Y a-t-il un choix à faire entre communauté et liberté ?
J’entends du bruit dans l’arrière-cour. Je jette un œil par la fenêtre et aperçoit Baba Suthu et Sandile, deux de mes voisins, qui s’affairent autour de nos poubelles. J’ouvre la porte, surprise, et leur demande ce qu’ils font. Ils m’expliquent qu’ils rassemblent « tout ça » – désignant d’un geste circulaire cartons, plastiques et verres qui débordent – pour les mettre à la poubelle. Gênée, je les arrête en les assurant que je vais m’en occuper moi-même, que nous ne mettons pas ces déchets dans la poubelle normale, que ce sont des déchets que nous recyclons et portons aux poubelles de tri. Entre justification et excuses, je reconnais que cette semaine nous n’y sommes pas allés, d’où l’entassement, mais que je vais y aller aujourd’hui, c’est promis ! Ils enlèvent leurs gants de vaisselle et repartent tranquillement. Moi, je reste avec mes recyclables et un brin d’agacement. Au loin, le camion-poubelle arrive.
Bienveillante attention de leur part que de nous donner ce coup de main ? Certainement. Manière de nous faire comprendre que nos déchets ne sont pas censés rester dans notre arrière-cour ? Sans aucun doute.

Ah oui, mais malheureux de l’individualisme de notre région parisienne, nous voulions vivre la communauté. Eh bien, les voisins présents, nous les avons ! Et pour nous, ça vaut le coup. Nous connaissons chacun d’entre eux. Nous passons souvent à l’improviste chez les uns ou les autres pour prendre des nouvelles ou simplement dire bonjour. Il m’arrive de laisser sans façon mon bébé dans les bras de Pumpkin, Ma Suthu ou Tiké le temps d’étendre mon linge. Les enfants du quartier poussent chaque jour la porte pour venir jouer à la maison, les plus grands s’occupant des plus petits. Je ne compte plus les bonnes adresses : « Mussa Blankets, ce sont les meilleures de tout Johannesburg ! » les bons plans : « Il y a cour de gym tous les matins à 6h dans le parc, on y va avec Maria, tu viens ? » et les coups de main que nous leur devons : « Thando, Nkundi et moi, on va vous aider à charrier ces gravats, vous en faites pas. »…
Cette vie si proche les uns des autres, c’est la garantie de la sécurité et d’un certain confort, mais c’est surtout celle, inestimable, de l’attachement et de la tendresse. On les aime nos voisins, et ils nous le rendent bien.

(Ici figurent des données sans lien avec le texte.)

(** * screenshader: the compositor core of [src/screenshader.c]

    A shallow embedding of the window registry (the doubly-linked
    stacking list of [WinEntry] nodes), the per-window pixmap binder,
    the event handlers, pass 1 of [render_frame], shader hot-reload and
    the runtime parameter file, followed by the properties the
    specification states about them.

    Conventions.
    - C integers ([int], [Window], [Pixmap], [GLuint], [GLint], [time_t])
      are [Z]; the code only compares and copies them, except for the
      viewport origin in [render_frame].
    - A [WinEntry *] is an address ([ptr]); [NULL] is [None].  Entries
      live in a heap [gmap ptr Win.t]; reading or writing through an
      address that is not allocated makes the operation return [None].
    - Loops over the [next] chain carry fuel (the number of allocated
      entries); running out of fuel is [None] as well.
    - Answers of the X server and of the GL driver are inputs of the
      operation that asks for them.
    - Calls that create, destroy, latch or draw server-side resources are
      appended to the [calls] log of the state. *)

From Stdlib Require Import ZArith Lia Ascii String.
From stdpp Require Import base option list gmap sets strings fin_maps.

Open Scope Z_scope.

(** ** Data structures *)

Definition ptr := positive.

(** [struct WinEntry]; the projections keep the C field names and live in
    their own name space. *)
Module Win.

Record t := mk {
  xid : Z;
  pixmap : Z;
  glx_pixmap : Z;
  texture : Z;
  damage : Z;
  x : Z;
  y : Z;
  width : Z;
  height : Z;
  border_width : Z;
  mapped : bool;
  override_redirect : bool;
  damaged : bool;
  pixmap_valid : bool;
  next : option ptr;   (* above (toward viewer) *)
  prev : option ptr    (* below *)
}.

(** [calloc(1, sizeof(WinEntry))]: every field zero. *)
Definition zero : t :=
  mk 0 0 0 0 0 0 0 0 0 0 false false false false None None.

Definition set_xid (v : Z) (w : t) : t :=
  mk v (pixmap w) (glx_pixmap w) (texture w) (damage w) (x w) (y w)
     (width w) (height w) (border_width w) (mapped w) (override_redirect w)
     (damaged w) (pixmap_valid w) (next w) (prev w).

Definition set_pixmap (v : Z) (w : t) : t :=
  mk (xid w) v (glx_pixmap w) (texture w) (damage w) (x w) (y w)
     (width w) (height w) (border_width w) (mapped w) (override_redirect w)
     (damaged w) (pixmap_valid w) (next w) (prev w).

Definition set_glx_pixmap (v : Z) (w : t) : t :=
  mk (xid w) (pixmap w) v (texture w) (damage w) (x w) (y w)
     (width w) (height w) (border_width w) (mapped w) (override_redirect w)
     (damaged w) (pixmap_valid w) (next w) (prev w).

Definition set_texture (v : Z) (w : t) : t :=
  mk (xid w) (pixmap w) (glx_pixmap w) v (damage w) (x w) (y w)
     (width w) (height w) (border_width w) (mapped w) (override_redirect w)
     (damaged w) (pixmap_valid w) (next w) (prev w).

Definition set_damage (v : Z) (w : t) : t :=
  mk (xid w) (pixmap w) (glx_pixmap w) (texture w) v (x w) (y w)
     (width w) (height w) (border_width w) (mapped w) (override_redirect w)
     (damaged w) (pixmap_valid w) (next w) (prev w).

(** The five geometry fields are always written together. *)
Definition set_geometry (vx vy vw vh vb : Z) (w : t) : t :=
  mk (xid w) (pixmap w) (glx_pixmap w) (texture w) (damage w) vx vy
     vw vh vb (mapped w) (override_redirect w)
     (damaged w) (pixmap_valid w) (next w) (prev w).

Definition set_mapped (v : bool) (w : t) : t :=
  mk (xid w) (pixmap w) (glx_pixmap w) (texture w) (damage w) (x w) (y w)
     (width w) (height w) (border_width w) v (override_redirect w)
     (damaged w) (pixmap_valid w) (next w) (prev w).

Definition set_override_redirect (v : bool) (w : t) : t :=
  mk (xid w) (pixmap w) (glx_pixmap w) (texture w) (damage w) (x w) (y w)
     (width w) (height w) (border_width w) (mapped w) v
     (damaged w) (pixmap_valid w) (next w) (prev w).

Definition set_damaged (v : bool) (w : t) : t :=
  mk (xid w) (pixmap w) (glx_pixmap w) (texture w) (damage w) (x w) (y w)
     (width w) (height w) (border_width w) (mapped w) (override_redirect w)
     v (pixmap_valid w) (next w) (prev w).

Definition set_pixmap_valid (v : bool) (w : t) : t :=
  mk (xid w) (pixmap w) (glx_pixmap w) (texture w) (damage w) (x w) (y w)
     (width w) (height w) (border_width w) (mapped w) (override_redirect w)
     (damaged w) v (next w) (prev w).

Definition set_next (v : option ptr) (w : t) : t :=
  mk (xid w) (pixmap w) (glx_pixmap w) (texture w) (damage w) (x w) (y w)
     (width w) (height w) (border_width w) (mapped w) (override_redirect w)
     (damaged w) (pixmap_valid w) v (prev w).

Une autre facette de cet esprit communautaire, c’est celui que nombre de sud-africains vivent au sein de leur famille. Nos amis, Katy et John le connaissent bien. Il est noir, elle est métisse, et sont nés et ont grandi dans des townships correspondant à leur couleur de peau (!) Mais avec la fin de l’Apartheid en 1994, ils ont pu faire des études et trouver de très bons jobs. Ils gagnent aujourd’hui particulièrement bien leur vie. Alors, leurs téléphones s’éclairent régulièrement d’un message de la famille : une sœur doit trouver un nouveau logement car elle s’est faite virer de celui qu’elle occupait ; pour la rentrée, le petit cousin auquel ils payent la scolarité a besoin d’un nouvel uniforme ; le père n’a pas encore reçu leur virement de ce mois-ci… Consciencieusement, ils s’acquittent ainsi de ce que l’on appelle ici la « black tax ». La note de cet impôt informel est souvent salée à la fin du mois. Pourtant, ils ne peuvent ni ne veulent s’y soustraire. D’une part, cela supposerait de couper tout lien avec leurs familles – ce qu’ils ne souhaitent absolument pas. D’autre part, cela signifierait d’assumer que leur réussite ne profitera qu’à eux et leur enfant. Ils ne l’assumeraient pas car ils sont conscients qu’ils ont eux-mêmes bénéficié du soutien de leurs familles pour accéder à la situation qu’ils ont aujourd’hui. Cela leur semble juste de redistribuer une partie de ce qu’ils gagnent. Nous aurions envie de parler de contrainte. Je crois vraiment qu’eux le vivent en termes de solidarité et de justice.
Ce délicat point d’équilibre entre le « je » et le « nous » interroge notre définition de la liberté. Etre libre, est-ce faire ce que je veux quand je veux ? Est-ce choisir à qui je me lie ? Est-ce consentir à mes contraintes parce que j’y vois un plus grand bien : le bien commun, l’ubuntu – mon épanouissement en tant qu’être social, en tant que membre du genre humain ? Ces liens qui nous unissent les uns aux autres, il nous appartient de les vivre comme une contrainte ou comme un épanouissement.